Gamez shared a story of one of his clients who was able to work through a default with their federal student loan:

“Our client defaulted on her federal student loans years ago when she lost her job and could no longer afford the payments. She received a notice from the U.S. Department of Treasury that they had intercepted her federal tax refund to apply towards the balance.

She came to us to see what could be done with her student loan. We were able to help her get into a loan rehabilitation program in which she will make nine monthly payments of $5.00 per month to get her loan out of default.

Once she completes these payments, her account will be brought current and all negative reporting will be removed from her credit reports. She will then go into repayment on the loan, but will likely qualify for lower payments through an income-driven repayment plan.

A Loan Rehabilitation is a great way to get defaulted student loans back into repayment as long as you follow through with an income-driven repayment plan post-rehabilitation. Loan rehabilitation can be tricky, but with proper counseling and representation, this will be a huge benefit to those in default.”

Do you need a lawyer to help with loans in default?

You can try to settle private loans or get into a federal loan rehabilitation program on your own.  The Federal Student Aid website has a lot of helpful information on how to do this.

Gamez advises talking to a debt relief attorney or student loan lawyer first and says you should never have to pay for advice upfront. “Go to an attorney who offers a free consultation to go over your particular situation,” he suggests. “The advantage of going to a debt attorney is that they can wind up saving you quite a bit of money and stress.”

He explains that the debt collection companies who go after borrowers in student loan default have vast resources of attorneys who “do nothing but sue people all day, every day,” says Gamez.

He adds, “It’s extremely beneficial for the borrower to hire a debt attorney who has a proven track record of helping people get out of student loan default.”

Be wary of debt relief companies

While Gamez thinks it’s a good idea to seek advice from a debt relief attorney, he warns you to be wary of debt relief companies. “These companies are often caught up in scams preying on already vulnerable consumers in default.”

Student loan debt relief companies charge borrowers fees to enroll in federal consolidation, forgiveness, and repayment plans, but these programs are free through their loan servicers. Borrowers often realize this too late after they’ve already paid a debt relief company hundreds of dollars.

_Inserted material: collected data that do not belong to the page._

(** * Sea route service: the position-aware route composition layer

    A shallow embedding of [Docker/sea_route_service.py]: the geodesy
    helpers, the merge point selector, the two route builders and the course
    filter of the [/route] handler, with the properties of the specification
    stated over them.

    Numbers are IEEE binary64 values ([PrimFloat.float]), as Python's
    [float].  A coordinate is the two-element list [[lng, lat]] of the
    source, kept as a pair.  The libraries the service calls (geopy's
    geodesic distance, the [math] module, the [searoute] pathfinder) are
    parameters of the development, gathered in the record [Libs]. *)

From Stdlib Require Import ZArith Floats Lia.
From stdpp Require Import base option list strings gmap.

Set Warnings "-inexact-float".

(** ** Data model *)

(** A coordinate [[lng, lat]]: [p.1] is [p[0]], [p.2] is [p[1]]. *)
Definition Coord : Type := float * float.

(** Python's [p == q] on two coordinates whose components are not NaN:
    element-wise IEEE equality (so [0.0 == -0.0]). *)
Definition coord_eqb (p q : Coord) : bool :=
  (p.1 =? q.1)%float && (p.2 =? q.2)%float.

(** Python's [p != q]. *)
Definition coord_neqb (p q : Coord) : bool := negb (coord_eqb p q).

(** The range of the data model: longitude in [-180, 180], latitude in
    [-90, 90].  A coordinate in range has no NaN component. *)
Definition valid_coord (p : Coord) : bool :=
  (-180 <=? p.1)%float && (p.1 <=? 180)%float &&
  (-90 <=? p.2)%float && (p.2 <=? 90)%float.

(** JSON values stored in a feature's [properties] dictionary. *)
Inductive JValue : Type :=
| JNum (x : float)
| JInt (n : nat)
| JStr (s : string)
| JNull.

(** [{"type": "LineString", "coordinates": [...]}] *)
Record Geometry : Type := {
  geometry_type : string;
  coordinates : list Coord
}.

(** [{"type": "Feature", "geometry": {...}, "properties": {...}}] *)
Record Feature : Type := {
  feature_type : string;
  geometry : Geometry;
  properties : gmap string JValue
}.

(** ** Exceptions *)

Inductive exn : Type :=
| ReferenceRouteError   (* Exception("Could not generate reference route: ...") *)
| SearouteError         (* whatever the pathfinder raises *)
| IndexError
| ValueError
| HTTPException (status_code : nat).

Inductive result (A : Type) : Type :=
| Ok (a : A)
| Raise (e : exn).

Arguments Ok {A} a.
Arguments Raise {A} e.

#[global] Instance result_ret : MRet result := fun A a => Ok a.

#[global] Instance result_bind : MBind result := fun A B k m =>
  match m with
  | Ok a => k a
  | Raise e => Raise e
  end.

(** ** The libraries the service calls *)

Record Libs : Type := {
  (** [geodesic((lat1, lon1), (lat2, lon2)).kilometers] *)
  geodesic_kilometers : float * float -> float * float -> float;
  (** [geodesic((lat1, lon1), (lat2, lon2)).meters] *)
  geodesic_meters : float * float -> float * float -> float;
  math_radians : float -> float;
  math_degrees : float -> float;
  math_sin : float -> float;
  math_cos : float -> float;
  math_atan2 : float -> float -> float;
  (** [x % y] on floats *)
  float_mod : float -> float -> float;
  (** [sr.searoute(origin, destination, units=units)] *)
  searoute : Coord -> Coord -> string -> result Feature
}.

(** ** Comparison keys of IEEE values (used to reason on [<] and [==]) *)

(** [SFcompare] is the lexicographic order on these triples, and undefined
    on NaN. *)
Definition float_key (x : spec_float) : option (Z * Z * Z) :=
  match x with
  | S754_nan => None
  | S754_zero _ => Some (0, 0, 0)%Z
  | S754_infinity true => Some (-2, 0, 0)%Z
  | S754_infinity false => Some (2, 0, 0)%Z
  | S754_finite true m e => Some (-1, - e, - Z.pos m)%Z
  | S754_finite false m e => Some (1, e, Z.pos m)%Z
  end.

Definition lex3 (a b : Z * Z * Z) : comparison :=
  let '(a1, a2, a3) := a in
  let '(b1, b2, b3) := b in
  match (a1 ?= b1)%Z with
  | Eq => match (a2 ?= b2)%Z with
          | Eq => (a3 ?= b3)%Z
          | c => c
          end
  | c => c
  end.

(** ** Loops *)

(** [for i, x in enumerate(items, start=i): st = body(st, i, x)] *)
Fixpoint for_enumerate {S : Type} (body : S -> nat -> Coord -> S)
    (items : list Coord) (i : nat) (st : S) : S :=
  match items with
  | [] => st
  | x :: rest => for_enumerate body rest (Datatypes.S i) (body st i x)
  end.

Selling debt relief is legal, in theory, and has been compared to income tax preparation services. But lines are often crossed by shady companies that are violating consumer finance protection laws.

The best way to seek help

If you have defaulted on your federal student loan, contact The U.S. Department of Education for help. They will work with you to figure out the best way to resolve your default.

If you have defaulted on a private student loan, first contact your lender to see what options they offer for getting your loan back on track. But don’t settle right away, because you might be able to get a better deal with a different lender.

That being so, it’s important to shop around to ensure you’re not settling for just any offer – you want to be sure you’re getting the best offer.

Start by comparing student loan refinancing lenders side-by-side to narrow down your list and discover your top options.

You may also want to consider getting a free consultation with a debt relief attorney who can properly guide you through the process to ensure you get the best result.

Either approach you take is a step in the right direction, as it will help you get on the right path towards becoming debt-free once and for all!